From the surviving records it is clear that there were very few priests available to minister to the faithful of the parish during the seventeenth century. In fact, only three priests are recorded for this period. Fr. Cahal MacRory, a poet of much beauty of expression, was Parish Priest in 1650. Fr. Patrick Matthews was Pastor in 1681 and Fr. Hugh O'Shiel, outlawed for his support of King James during the Williamite wars, was Parish Priest of Drumgooland from 1691-1704. During the first half of the eighteenth century, church organisation and religious practice were at their weakest, under the weight of penal legislation and official harassment. From 1704-1741, Fr. Patrick Byrne was the only named priest in the parish. Fr. Terence O'Fegan was the only named priest in the parish in 1742 and Fr. Michael Morgan, who became involved in a lengthy dispute with the church hierarchy, was Parish Priest in the 1760s, and possibly at a later period. The last Parish Priest of the undivided parish seems to have been Fr. Nicholas Woods.


The easing of penal restrictions, especially the repeal of the laws against the clergy in the last quarter of the eighteenth century, coincided with signs of revival

and renewal in the parish of Drumgooland. Admittedly, the dispute over clerical jurisdiction created a poor impression, however, on the appointment of Doctor Matthew Lennon as Bishop of Dromore in 1780, there were signs of positive change and development. Within four years of his appointment, Bishop Lennon had established two Parishes in Drumgooland - Lower Drumgooland, which was located in the Western sector of the old parish, and Upper Drumgooland, which would occupy the eastern half. From this moment onwards, both parishes would be fully supplied with trained clergy, better prepared to meet the pastoral challenges that now confronted them.

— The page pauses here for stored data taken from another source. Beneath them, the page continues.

Record PendingAction := { pa_delivery : DeliveryId; pa_action : BulkAction }.
Definition pa_id (a : PendingAction) : string := ba_id (pa_action a).
Definition pa_bytes (a : PendingAction) : Z := ba_bytes (pa_action a).

Abbreviation Group := (list PendingAction) (only parsing).
Abbreviation Lane := (Z * list (list PendingAction))%type (only parsing).

Definition E_NO_LANE : nat := 41.
Definition E_NO_GROUP : nat := 42.
Definition E_EMPTY_GROUP : nat := 43.

(** [by_id]: the actions of a document, in order. *)
Definition group_by_id (pending : list PendingAction) : gmap string Group :=
  foldl (λ m a, <[pa_id a := default [] (m !! pa_id a) ++ [a]]> m) ∅ pending.

Definition lane_count (c : OpenSearchSinkConfig) (by_id : gmap string Group) : nat :=
  Z.to_nat (Z.min (bulk_concurrency c) (Z.max (Z.of_nat (size by_id)) 1)).

(** The first position of a least element, as [min_by_key] returns it. *)
Fixpoint min_position (l : list Z) : option nat :=
  match l with
  | [] => None
  | x :: l =>
      match min_position l with
      | None => Some 0%nat
      | Some i => if bool_decide (x ≤ l !!! i) then Some 0%nat else Some (S i)
      end
  end.

(** One turn of the loop that spreads the groups. *)
Definition add_group (lanes : list Lane) (g : Group) : result DataPlaneFailure (list Lane) :=
  match min_position lanes.*1 with
  | None => Err (Failure.fatal E_NO_LANE)
  | Some i =>
      Ok (alter (λ lane, (saturating_add usize_max lane.1 (foldl (wrapping_add usize_max) 0 (pa_bytes <$> g)),
                          lane.2 ++ [g])) i lanes)
  end.

Definition spread (c : OpenSearchSinkConfig) (pending : list PendingAction) : result DataPlaneFailure (list Lane) :=
  let by_id := group_by_id pending in
  for_each add_group (bt_iter String.le by_id).*2 (replicate (lane_count c by_id) (0, [])).

(** The [for] loop that fills a chunk from the first [n] groups. *)
Fixpoint build_chunk (c : OpenSearchSinkConfig) (n : nat) (groups : list Group) (chunk : list PendingAction) (bytes : Z)
    : result DataPlaneFailure (list PendingAction * list Group) :=
  match n with
  | O => Ok (chunk, groups)
  | S n =>
      match groups with
      | [] => Err (Failure.fatal E_NO_GROUP)
      | [] :: _ => Err (Failure.fatal E_EMPTY_GROUP)
      | (a :: rest) :: groups =>
          if negb (bool_decide (chunk = []))
             && (bool_decide (bulk_target_rows c ≤ Z.of_nat (length chunk))
                 || bool_decide (bulk_target_bytes c < saturating_add usize_max bytes (pa_bytes a)))
          then Ok (chunk, (a :: rest) :: groups)
          else build_chunk c n (match rest with [] => groups | _ => groups ++ [rest] end)
                 (chunk ++ [a]) (saturating_add usize_max bytes (pa_bytes a))
      end
  end.

(** A chunk and the requests it took. *)
Record ChunkLog := { ch_actions : list PendingAction; ch_requests : list Request }.

Section lanes.
Context (c : OpenSearchSinkConfig) (partition_id : Z) (index : string).
Context (env : nat → Z → Z → Attempt).

(** The loop of one lane; every turn writes at least one action. *)
Fixpoint lane_loop (lane : nat) (fuel : nat) (ordinal : Z) (groups : list Group) (completed : list PendingAction)
    (log : list ChunkLog) : option (list ChunkLog * result DataPlaneFailure (list PendingAction)) :=
  if bool_decide (groups = []) then Some (log, Ok completed) else
  match fuel with
  | O => None
  | S fuel =>
      match build_chunk c (length groups) groups [] 0 with
      | Err f => Some (log, Err f)
      | Ok (chunk, groups) =>
          match write_bulk_with_retry c (env lane ordinal) (pa_action <$> chunk)
                  (retry_seed partition_id (string_bytes index) (Z.lxor (Z.of_nat lane) ordinal)) with
          | None => None
          | Some (requests, r) =>
              let log := log ++ [{| ch_actions := chunk; ch_requests := requests |}] in
              match r with
              | Err f => Some (log, Err f)
              | Ok _ => lane_loop lane fuel (saturating_add usize_max ordinal 1) groups (completed ++ chunk) log
              end
          end
      end
  end.

Definition run_lane (lane : nat) (groups : list Group) : option (list ChunkLog * result DataPlaneFailure (list PendingAction)) :=
  lane_loop lane (length (mjoin groups)) 0 groups [] [].
(** One turn of the merging loop. *)
Definition merge_step (merged : list GtidInterval) (i : GtidInterval) : list GtidInterval :=
  match last merged with
  | Some p => if bool_decide (end_exclusive p = start i)
              then removelast merged ++ [{| start := start p; end_exclusive := end_exclusive i |}]
              else merged ++ [i]
  | None => merged ++ [i]
  end.

Definition start_le (a b : GtidInterval) : Prop := start a ≤ start b.
#[export] Instance start_le_dec : RelDecision start_le.
Proof. intros a b. unfold start_le. apply _. Defined.

(** The new intervals of a SID, with [gno] added. *)
Definition add_gno (l : list GtidInterval) (gno e : Z) : list GtidInterval :=
  foldl merge_step [] (merge_sort start_le (l ++ [{| start := gno; end_exclusive := e |}])).

Definition with_intervals (s : GtidSid) (l : list GtidInterval) : GtidSid :=
  {| sid := sid s; tag := tag s; intervals := l |}.

Definition include_transaction (set : GtidSet) (s : list Z) (t : option string) (gno : Z)
    : GtidSet * result PositionError unit :=
  match checked_add u64_max gno 1 with
  | None => (set, Err (InvalidGtidInterval gno gno))
  | Some e =>
      match interval_validate {| start := gno; end_exclusive := e |} with
      | Err err => (set, Err err)
      | Ok _ =>
          let '(index, set) :=
            match list_find (λ x, identity x = (s, t)) set with
            | Some (index, _) => (index, set)
            | None => (length set, set ++ [{| sid := s; tag := t; intervals := [] |}])
            end in
          match set !! index with
          | None => (set, Err (InvalidGtidInterval gno e))
          | Some found =>
              if existsb (covers gno) (intervals found) then (set, Err (DuplicateCommittedGtid s t gno))
              else
                let set := <[index := with_intervals found (add_gno (intervals found) gno e)]> set in
                (set, set_validate set)
          end
      end
  end.

(** ** [is_subset_of] *)
Definition interval_within (required available : GtidInterval) : bool :=
  bool_decide (start available ≤ start required) && bool_decide (end_exclusive required ≤ end_exclusive available).
Definition is_subset_of (self current : GtidSet) : bool :=
  forallb (λ required, match list_find (λ c, identity c = identity required) current with
    | Some (_, available) => forallb (λ i, existsb (interval_within i) (intervals available)) (intervals required)
    | None => false
    end) self.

The emerging self-confidence of the Catholic community in both parts of Drumgooland after its division, is best represented by its almost instant resolve to embark on a much needed church building programme. Not only did this initiative serve to stimulate the faithful, but is also presented a strong outward sign of the revitalisation and permanency of the Catholic institution and ethos, following a long period of uncertainty. As will be seen, a new church was erected in Upper Drumgooland as early as 1786 and later upgraded and enlarged in 1835. In Lower Drumgooland, the need was not as urgent, as some form of church building was already in place at Gargory. Nevertheless, a new chapel was built and in use at Dechomet by 1803, to cater for the large congregation at the western end of this expansive parish. The erection of two fine new churches, firstly, at Gargory in 1855, and then at Leitrim in 1871, is a lasting testament to the dedication and commitment of both priests and people of the two parishes.


There were nineteen townlands in the united Parish of Drumgooland. When the two new parishes were established in 1784, Lower Drumgooland appears to have been comprised of thirteen townlands, whereas, Upper Drumgooland, with only six townlands, had less than half that number. This was a very unequal division and requires an explanation. The answer may be found in the solution arrived at by the ecclesiastical authorities, to end the dispute in Drumgooland Parish during the 1760s.

Put simply, the dispute involved two priests who were claiming jurisdiction in the parish at the same time. Fr. Michael Morgan claimed he was the lawful pastor and that an intruder, Fr. Rooney, was maintaining himself on the parish and collecting a stipend from part of it. To resolve the dispute, Anthony Garvey, Bishop of Dromore, was instructed in 1762, to divide the parish. The terms of settlement were that Fr. Rooney would he assigned an area within the parish, sufficient to maintain him, and Fr. Morgan would be prohibited from collecting within its limits. Fr. Morgan would continue to have control over the rest of the parish.

However, Bishop Garvey died in 1766 before the division was formally ratified. The new arrangement was not officially implemented until 1784, four years after the appointment of Dr. Matthew Lennon as Bishop of Dromore. Is it possible that in anticipation of an officially sanctioned division of the parish, a loose arrangement, based on the intended official solution, was implemented soon after the pronouncement of 1762? That this may have been so, is indicated by the sudden ending of the quarrel over jurisdiction between Fr. Morgan and Fr. Rooney.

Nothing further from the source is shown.